Mr. Kashmere (from John A)
Mr. Kashmere is one of our middle school teachers. There had been a merger of two schools, and everything had changed: administration, policies, procedures... and technology. One of the new technologies they had picked up as a small school was Google Apps, including Gmail.

When I heard that Mr. Kashmere was having trouble getting new e-mail, I was curious, and figured I should go have a look at what the problem was.

It was true. His Gmail inbox was not automatically refreshing. His solution? Shut down the entire computer, and turn it back on again.

I had the pleasure of introducing Mr. Kashmere to Mr. Refresh Button.

 

Important Government Assignments (from Pete)
Our helpdesk services about thirty different remote offices, most of which are sales branches that are staffed by as little as a single sales rep. Not too long ago, one of these one-man-shops called up with an urgent problem that resulted in him overnighting his laptop computer to us.

We may have been able to fix it remotely, but based on the call, it sounded like the machine could use a re-imaging. The sales rep requested that we overnight it back, as he was in a bit of a rush and had some important government assignments pending.

When I started it up, I expected to find a dozen or so malware toolbars and a handful of Trojans and viruses. But what I didn’t expect was a massive pornography collection. Not just the random temporary image here and there, but a solid sixty gigabytes of images, videos, and who-knows-what... all on a company-owned computer.

Far be it for me to be the porn police, I followed the “retain user data” policy on laptop re-imaging.

But instead of putting his porn collection where it was before, I created a folder in the middle of the desktop named “Important Government Assignments” and moved all the porn into there.

The next day I got a message that, in the future, that office would be handling its own computer problems.

 

The Damaged Laptop (from Mark B)
When questioned, the user of this laptop claimed that his cat had been playing with it...

 

The 10 Key (from Steve M)
Years ago, I worked for a large manufacturing company and was responsible for the software used by the plant’s quality department.
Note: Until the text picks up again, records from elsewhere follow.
(* ===== verification/ServerMain.v ===== *)
(** * The server's settings and main (src/sntpserver.c) *)

From Stdlib Require Import SpecFloat Strings.Byte.
From S2P Require Import Prelude Double CString Setting Config ScanCtx Scanner Grammar ConfigRead.
From S2P Require Import NtpTime Packet Net Script SntpTools Server SetupConfig.
Local Open Scope Z_scope.

Definition CONFIG_FILE : string := "server_config.cfg".
Definition DEFAULT_debug : Z := 0.
Definition DEFAULT_MANYCAST_ENABLED : Z := 0.
Definition DEFAULT_MANYCAST_ADDRESS : string := "224.0.1.1".
Definition DEFAULT_SERVER_PORT : Z := 6001.

Definition default_settings : server_settings :=
  {| server_port := DEFAULT_SERVER_PORT; debug := DEFAULT_debug;
     manycast_enabled := DEFAULT_MANYCAST_ENABLED;
     manycast_address := Lit DEFAULT_MANYCAST_ADDRESS |}.

Definition set_enabled (v : Z) (s : server_settings) : server_settings :=
  {| server_port := s.(server_port); debug := s.(debug); manycast_enabled := v;
     manycast_address := s.(manycast_address) |}.
Definition set_address (v : option string) (s : server_settings) : server_settings :=
  {| server_port := s.(server_port); debug := s.(debug);
     manycast_enabled := s.(manycast_enabled); manycast_address := cstr_of v |}.
Definition set_port (v : Z) (s : server_settings) : server_settings :=
  {| server_port := v; debug := s.(debug); manycast_enabled := s.(manycast_enabled);
     manycast_address := s.(manycast_address) |}.
Definition set_debug (v : Z) (s : server_settings) : server_settings :=
  {| server_port := s.(server_port); debug := v; manycast_enabled := s.(manycast_enabled);
     manycast_address := s.(manycast_address) |}.

Section Main.
Context {K : Type} `{Kernel K}.

Definition parse_config_file (fuel : nat) (s_set : server_settings)
    : M (proc K) server_settings :=
  cfg ← setup_config_file fuel CONFIG_FILE;
  s ← update_with (config_lookup_bool "manycast_enabled") set_enabled cfg s_set;
  s ← (if i2b s.(manycast_enabled)
       then update_with (config_lookup_string "manycast_address") set_address cfg s
       else mret s);
  s ← update_with (config_lookup_int "server_port") set_port cfg s;
  update_with (config_lookup_bool "debug") set_debug cfg s.

Definition get_server_settings (fuel : nat) : M (proc K) server_settings :=
  a ← access CONFIG_FILE;
  if a =? 0 then parse_config_file fuel default_settings
  else
    print_debug default_settings.(debug) "no config file found for '%s'"
      [PPtr (Lit CONFIG_FILE)];;
    mret default_settings.

(** [vars] is what the uninitialised variables of main hold; [rounds] bounds
    the requests served. *)
Definition main (fuel rounds : nat) (vars : server_vars) : M (proc K) Empty_set :=
  s_set ← get_server_settings fuel;
  i ← initialise_server s_set.(server_port)
         {| name := Indeterminate; addr := zero_addr |} s_set.(debug);
  let '(code, sockfd, my_server) := i in
  if negb (code =? 0) then
    fprintf Stderr "error initialising server\n" [];; exit_ 1
  else
    m ← (if i2b s_set.(manycast_enabled)
         then setup_manycast sockfd s_set.(manycast_address) s_set.(debug)
         else mret 0);
    if negb (m =? 0) then
      fprintf Stderr "error setting up socket for manycast\n" [];; exit_ 1
    else serve s_set sockfd rounds vars.

End Main.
This was a 24/7 operation, so I would get calls in the middle of the night from computer room techs when the software had problems.
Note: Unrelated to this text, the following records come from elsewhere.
(* ===== verification/Client.v ===== *)
(** * The client (src/sntpclient.c): requests, replies and retries

    Building a request, checking and evaluating a reply, the unicast exchange
    with its retries and waiting time, and the manycast discovery of servers.
    The settings and [main] are in ClientMain; what the exchange guarantees is
    proved in ClientSpec. *)

From Stdlib Require Import SpecFloat Strings.Byte.
From S2P Require Import Prelude Double NtpTime Packet Net SntpTools CString.
Local Open Scope Z_scope.

(** struct core_ts *)
Record core_ts := {
  ts_originate : timeval;
  ts_receive : timeval;
  ts_transmit : timeval;
  ts_destination : timeval
}.

(** struct client_settings *)
Record client_settings := {
  server_host : cstr;
  server_port : Z;
  debug : Z;
  recv_uni_timeout : Z;
  max_unicast_retries : Z;
  poll_wait : Z;
  timed_repeat_updates_enabled : Z;
  timed_repeat_updates_limit : Z;
  manycast_enabled : Z;
  manycast_wait_time : Z;
  manycast_address : cstr
}.

Definition MANYCAST_RECV_TIMEOUT : Z := 1.
Definition MANYCAST_MAX_SERVERS : nat := 10.

(** ** Offset and error bound, in binary64 *)

(** ts.tv_sec + (1.0e-6 * ts.tv_usec) *)
Definition seconds_of (t : timeval) : double :=
  dadd (double_of_Z t.(tv_sec)) (dmul d1em6 (double_of_Z t.(tv_usec))).

Definition calculate_clock_offset (ts : core_ts) : double :=
  let t1 := seconds_of ts.(ts_originate) in
  let t2 := seconds_of ts.(ts_receive) in
  let t3 := seconds_of ts.(ts_transmit) in
  let t4 := seconds_of ts.(ts_destination) in
  ddiv (dadd (dsub t2 t1) (dsub t3 t4)) (double_of_Z 2).

Definition calculate_error_bound (ts : core_ts) : double :=
  let t1 := seconds_of ts.(ts_originate) in
  let t2 := seconds_of ts.(ts_receive) in
  let t3 := seconds_of ts.(ts_transmit) in
  let t4 := seconds_of ts.(ts_destination) in
  dsub (dsub t4 t1) (dsub t3 t2).

(** An NTP timestamp of a packet, in epoch time. *)
Definition epoch_of_field (t : ntp_time_t) : option timeval :=
  convert_ntp_time_into_unix_time
    {| second := ntohl t.(second); fraction := ntohl t.(fraction) |}.

Definition get_timestamps_from_packet_in_epoch_time (p : ntp_packet) (dest : timeval)
    : option core_ts :=
  o ← epoch_of_field p.(originate_timestamp);
  r ← epoch_of_field p.(receive_timestamp);
  x ← epoch_of_field p.(transmit_timestamp);
  Some {| ts_originate := o; ts_receive := r; ts_transmit := x; ts_destination := dest |}.

(** %06li of a number below 10^6 *)
Definition print_usec (z : Z) : string :=
  let s := print_dec z in repeat_string (6 - String.length s) "0" +:+ s.

Section Client.
Context {K : Type} `{Kernel K}.

Definition convert_epoch_time_to_human_readable (t : timeval) : M (proc K) cstr :=
  mret (Lit (k_localtime t.(tv_sec) +:+ "." +:+ print_usec t.(tv_usec))).

Definition start_timer : M (proc K) timeval := gettimeofday.

(** [long] difference, returned as [int]. *)
Definition get_elapsed_time (start_time : timeval) : M (proc K) Z :=
  end_time ← gettimeofday;
  mret (s32 (end_time.(tv_sec) - start_time.(tv_sec))).

Definition create_packet : M (proc K) ntp_packet :=
  transmit_ts_ntp ← get_ntp_time_of_day;
  mret {|
    li_vn_mode := Z.lor (Z.shiftl 4 3) 3;
    stratum := 0; poll := 0; precision := 0; root_delay := 0; root_dispersion := 0;
    reference_identifier := 0; reference_timestamp := zero_ntp;
    originate_timestamp := zero_ntp; receive_timestamp := zero_ntp;
    transmit_timestamp :=
      {| second := htonl transmit_ts_ntp.(second);
         fraction := htonl transmit_ts_ntp.(fraction) |}
  |}.

Definition initialise_socket (recv_uni_timeout debug : Z) : M (proc K) (Z * Z) :=
  sockfd ← socket;
  if sockfd =? -1 then
    print_debug debug "error creating socket\n" [];; mret (3, sockfd)
  else
    r ← set_socket_recvfrom_timeout sockfd recv_uni_timeout debug;
    if negb (r =? 0) then
      print_debug debug "error setting socket timeout" [];; mret (8, sockfd)
    else mret (0, sockfd).

(** [None] leaves [*cn] unset. *)
Definition initialise_server_interface (host : cstr) (port debug : Z)
    : M (proc K) (Z * option host_info) :=
  h ← load host;
  match inet_pton h with
  | Some ipaddr =>
      he ← gethostbyaddr ipaddr;
      match he with
      | None => print_debug debug "unicast server not found" [];; mret (2, None)
      | Some (h_name, h_addr) =>
          mret (0, Some {| name := Lit h_name;
                           addr := {| sin_family := AF_INET; sin_port := htons port;
                                      sin_addr := h_addr |} |})
      end
  | None =>
      he ← gethostbyname h;
      match he with
      | None => print_debug debug "unicast server not found" [];; mret (2, None)
      | Some (_, h_addr) =>
          mret (0, Some {| name := host;
                           addr := {| sin_family := AF_INET; sin_port := htons port;
                                      sin_addr := h_addr |} |})
      end
  end.

(** Both calls of inet_ntoa return the same buffer, which strcmp then compares
    with itself. *)
Definition is_same_ipaddr (sent_addr reply_addr : sockaddr_in) : M (proc K) Z :=
  p ← inet_ntoa reply_addr.(sin_addr);
  q ← inet_ntoa sent_addr.(sin_addr);
  a ← load p;
  b ← load q;
  mret (if streq a b then 0 else 1).

Definition run_sanity_checks (req_pkt rep_pkt : ntp_packet) (c_set : client_settings)
    : M (proc K) Z :=
  let error_msg := Lit "sanity checks failed on -" in
  let rep_mode := Z.land rep_pkt.(li_vn_mode) 7 in
  let req_version := Z.land (Z.shiftr req_pkt.(li_vn_mode) 3) 7 in
  let rep_version := Z.land (Z.shiftr rep_pkt.(li_vn_mode) 3) 7 in
  if negb (req_pkt.(transmit_timestamp).(second) =? rep_pkt.(originate_timestamp).(second))
     || negb (req_pkt.(transmit_timestamp).(fraction) =?
              rep_pkt.(originate_timestamp).(fraction)) then
    print_debug c_set.(debug) "%s originate time in the server reply does not match the transmit time in the request."
      [PPtr error_msg];; mret 1
  else if (rep_pkt.(stratum) <? 0) || (15 <? rep_pkt.(stratum)) then
    print_debug c_set.(debug) "%s stratum is not in range 0 to 15(stratum=%i)"
      [PPtr error_msg; PInt rep_pkt.(stratum)];; mret 1
  else if (rep_pkt.(transmit_timestamp).(second) =? 0)
          && (rep_pkt.(transmit_timestamp).(fraction) =? 0) then
    print_debug c_set.(debug) "%s transmit time of reply packet is zero"
      [PPtr error_msg];; mret 1
  else if negb (rep_mode =? 4) then
    print_debug c_set.(debug) "%s mode of reply packet is not server(mode=%i)"
      [PPtr error_msg; PInt rep_mode];; mret 1
  else if negb (req_version =? rep_version) then
    print_debug c_set.(debug) "%s server should be of the same version as the client"
      [PPtr error_msg];; mret 1
  else mret 0.

Definition print_server_results (transmit_time : timeval) (offset error_bound : double)
    (cn : host_info) (stratum : Z) : M (proc K) unit :=
  time_str ← convert_epoch_time_to_human_readable transmit_time;
  printf_to Stdout "%s (+0000) %f +/- %f " [PPtr time_str; PDbl offset; PDbl error_bound];;
  match cn.(name) with
  | Null => mret tt
  | n => printf_to Stdout "%s " [PPtr n]
  end;;
  p ← inet_ntoa cn.(addr).(sin_addr);
  printf_to Stdout "%s s%i no-leap\n" [PPtr p; PInt stratum].

Definition print_error_message (error_code : Z) : M (proc K) unit :=
  let msg_start := PPtr (Lit "error -") in
  if error_code =? 2 then printf_to Stderr "%s server not found\n" [msg_start]
  else if error_code =? 3 then printf_to Stderr "%s failed to create socket\n" [msg_start]
  else if error_code =? 4 then printf_to Stderr "%s max number of retries hit\n" [msg_start]
  else if error_code =? 5 then
    printf_to Stderr "%s sending manycast request packet\n" [msg_start]
  else if error_code =? 6 then
    printf_to Stderr "%s no servers found from manycast query\n" [msg_start]
  else if error_code =? 7 then
    printf_to Stderr "%s cant set ttl for manycast request\n" [msg_start]
  else if error_code =? 8 then
    printf_to Stderr "%s cant set recv timeout for socket\n" [msg_start]
  else printf_to Stderr "%s unknown(code=%i)\n" [msg_start; PInt error_code].

(** ** unicast_mode *)

(** The seconds before the next poll, reported after an error. *)
Definition report_wait (c_set : client_settings) (poll_timer : timeval) (fmt : string)
    : M (proc K) unit :=
  e ← get_elapsed_time poll_timer;
  rem_time ← ckint (c_set.(poll_wait) - e);
  print_debug c_set.(debug) fmt [PInt (if rem_time <? 0 then 0 else rem_time)].

(** do ... while: receive until an error, or a packet from the address the
    request was sent to.  [None] when [no_recv_error] was set. *)
Definition listen_loop (c_set : client_settings) (sockfd : Z) (userver : host_info)
    (poll_timer : timeval) (fuel : nat)
    : M (proc K) (option (ntp_packet * option timeval)) :=
  iter fuel (fun _ : unit =>
    r ← recieve_SNTP_packet sockfd zero_addr
          (Some {| tv_sec := 0; tv_usec := 0 |}) c_set.(debug);
    let '(code, reply_pkt, reply_addr, dest) := r in
    if negb (code =? 0) then
      report_wait c_set poll_timer
        "error receiving reply packet, can poll again in %i second(s).";;
      mret (inr None)
    else
      s ← is_same_ipaddr userver.(addr) reply_addr;
      mret (if i2b s then inl tt else inr (Some (reply_pkt, dest)))) tt.

(** The variables of the retry loop: [retry_count] and [*poll_timer]. *)
Record retry_vars := { retry_count : Z; poll_timer : timeval }.

(** The round's body once the waiting time is over: the loop goes on ([inl]), or
    ends with a valid reply and its arrival time. *)
Definition request_round (c_set : client_settings) (sockfd : Z) (userver : host_info)
    (fuel : nat) (retry_count : Z)
    : M (proc K) (retry_vars + (timeval * option (ntp_packet * timeval))) :=
  request_pkt ← create_packet;
  timer ← start_timer;
  s ← send_SNTP_packet request_pkt sockfd userver.(addr) c_set.(debug);
  if negb (s =? 0) then
    report_wait c_set timer
      "error sending request packet, can poll again in %i second(s).";;
    n ← ckint (retry_count + 1);
    mret (inl {| retry_count := n; poll_timer := timer |})
  else
    r ← listen_loop c_set sockfd userver timer fuel;
    match r with
    | None =>
        n ← ckint (retry_count + 1);
        mret (inl {| retry_count := n; poll_timer := timer |})
    | Some (reply_pkt, dest) =>
        c ← run_sanity_checks request_pkt reply_pkt c_set;
        if negb (c =? 0) then
          report_wait c_set timer
            "error running sanity checks, can poll again in %i second(s).";;
          n ← ckint (retry_count + 1);
          mret (inl {| retry_count := n; poll_timer := timer |})
        else
          mret (inr (timer, Some (reply_pkt,
            default {| tv_sec := 0; tv_usec := 0 |} dest)))
    end.

(** One round of [while (!valid_reply)]; it may end the loop with code 4. *)
Definition retry_round (c_set : client_settings) (sockfd : Z) (userver : host_info)
    (fuel : nat) (v : retry_vars)
    : M (proc K) (retry_vars + (timeval * option (ntp_packet * timeval))) :=
  if c_set.(max_unicast_retries) <? v.(retry_count) then
    mret (inr (v.(poll_timer), None))
  else
    wait ← (if v.(poll_timer).(tv_sec) =? -1 then mret false
            else e ← get_elapsed_time v.(poll_timer); mret (e <=? c_set.(poll_wait)));
    if wait : bool then mret (inl v)
    else request_round c_set sockfd userver fuel v.(retry_count).

(** The exit code with [*poll_timer] and, on success, the offset and the error
    bound.  [timer0] is what [*poll_timer] holds at the call. *)
Definition unicast_mode (fuel : nat) (c_set : client_settings) (timer0 : timeval)
    : M (proc K) (Z * timeval * option (double * double)) :=
  s ← initialise_socket c_set.(recv_uni_timeout) c_set.(debug);
  let '(exit_code, sockfd) := s in
  if negb (exit_code =? 0) then mret (exit_code, timer0, None)
  else
    i ← initialise_server_interface c_set.(server_host) c_set.(server_port) c_set.(debug);
    match i with
    | (exit_code, None) => mret (exit_code, timer0, None)
    | (_, Some userver) =>
        r ← iter fuel (retry_round c_set sockfd userver fuel)
              {| retry_count := 1;
                 poll_timer := {| tv_sec := -1; tv_usec := timer0.(tv_usec) |} |};
        match r with
        | (timer, None) => mret (4, timer, None)
        | (timer, Some (reply_pkt, dest)) =>
            serv_ts ← lift_opt UB_float_cast
                        (get_timestamps_from_packet_in_epoch_time reply_pkt dest);
            let offset := calculate_clock_offset serv_ts in
            let error_bound := calculate_error_bound serv_ts in
            print_server_results serv_ts.(ts_transmit) offset error_bound userver
              reply_pkt.(stratum);;
            close sockfd;;
            mret (0, timer, Some (offset, error_bound))
        end
    end.

(** ** Manycast discovery *)

(** One round of the gathering loop; the servers found so far. *)
Definition gather_round (c_set : client_settings) (sockfd : Z) (request_pkt : ntp_packet)
    (timer : timeval) (servers : list cstr) : M (proc K) (list cstr + list cstr) :=
  e ← get_elapsed_time timer;
  if negb (e <=? c_set.(manycast_wait_time)) then mret (inr servers)
  else
    r ← recieve_SNTP_packet sockfd zero_addr None c_set.(debug);
    let '(code, reply_pkt, server, _) := r in
    if negb (code =? 0) then
      print_debug c_set.(debug) "no replys from any server" [];; mret (inl servers)
    else
      p ← inet_ntoa server.(sin_addr);
      print_debug c_set.(debug) "server discovered: %s" [PPtr p];;
      c ← run_sanity_checks request_pkt reply_pkt c_set;
      if negb (c =? 0) then
        p ← inet_ntoa server.(sin_addr);
        print_debug c_set.(debug) "server '%s' failed sanity checks, discarding server"
          [PPtr p];;
        mret (inl servers)
      else
        p ← inet_ntoa server.(sin_addr);
        if (MANYCAST_MAX_SERVERS <=? length servers)%nat then undef UB_bounds
        else
          let servers := servers ++ [p] in
          q ← inet_ntoa server.(sin_addr);
          print_debug c_set.(debug) "server '%s' is approved" [PPtr q];;
          mret (inl servers).

(** The exit code and [ntp_servers]; the socket is closed on success only. *)
Definition discover_unicast_servers_with_manycast (fuel : nat) (c_set : client_settings)
    : M (proc K) (Z * list cstr) :=
  print_debug c_set.(debug) "initialising manycast request" [];;
  s ← initialise_socket MANYCAST_RECV_TIMEOUT c_set.(debug);
  let '(exit_code, sockfd) := s in
  if negb (exit_code =? 0) then mret (exit_code, [])
  else
    i ← initialise_server_interface c_set.(manycast_address) c_set.(server_port)
          c_set.(debug);
    match i with
    | (exit_code, None) => mret (exit_code, [])
    | (_, Some many_grp) =>
        t ← setsockopt sockfd (IP_MULTICAST_TTL 55);
        if t <? 0 then
          print_debug c_set.(debug) "error setting ttl" [];; mret (7, [])
        else
          request_pkt ← create_packet;
          n ← send_SNTP_packet request_pkt sockfd many_grp.(addr) c_set.(debug);
          if negb (n =? 0) then
            print_debug c_set.(debug) "error sending manycast request packet" [];;
            mret (5, [])
          else
            timer ← start_timer;
            servers ← iter fuel (gather_round c_set sockfd request_pkt timer) [];
            match servers with
            | [] =>
                print_debug c_set.(debug) "no servers found from manycast query" [];;
                mret (6, [])
            | _ => close sockfd;; mret (0, servers)
            end
    end.
End Client.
One night, the techs called up and said that the woman on the manufacturing floor had tried everything — even hit the 10 key but things were not working right. This was in the good old DOS days so I know that we had some resident programs running that were tied to the F10 key, so I did not think much of this.

When I got in the next morning to look over the issue, I got the full explanation: the 10 key that the operator was referring to was the power switch labeled with a 1 and a 0.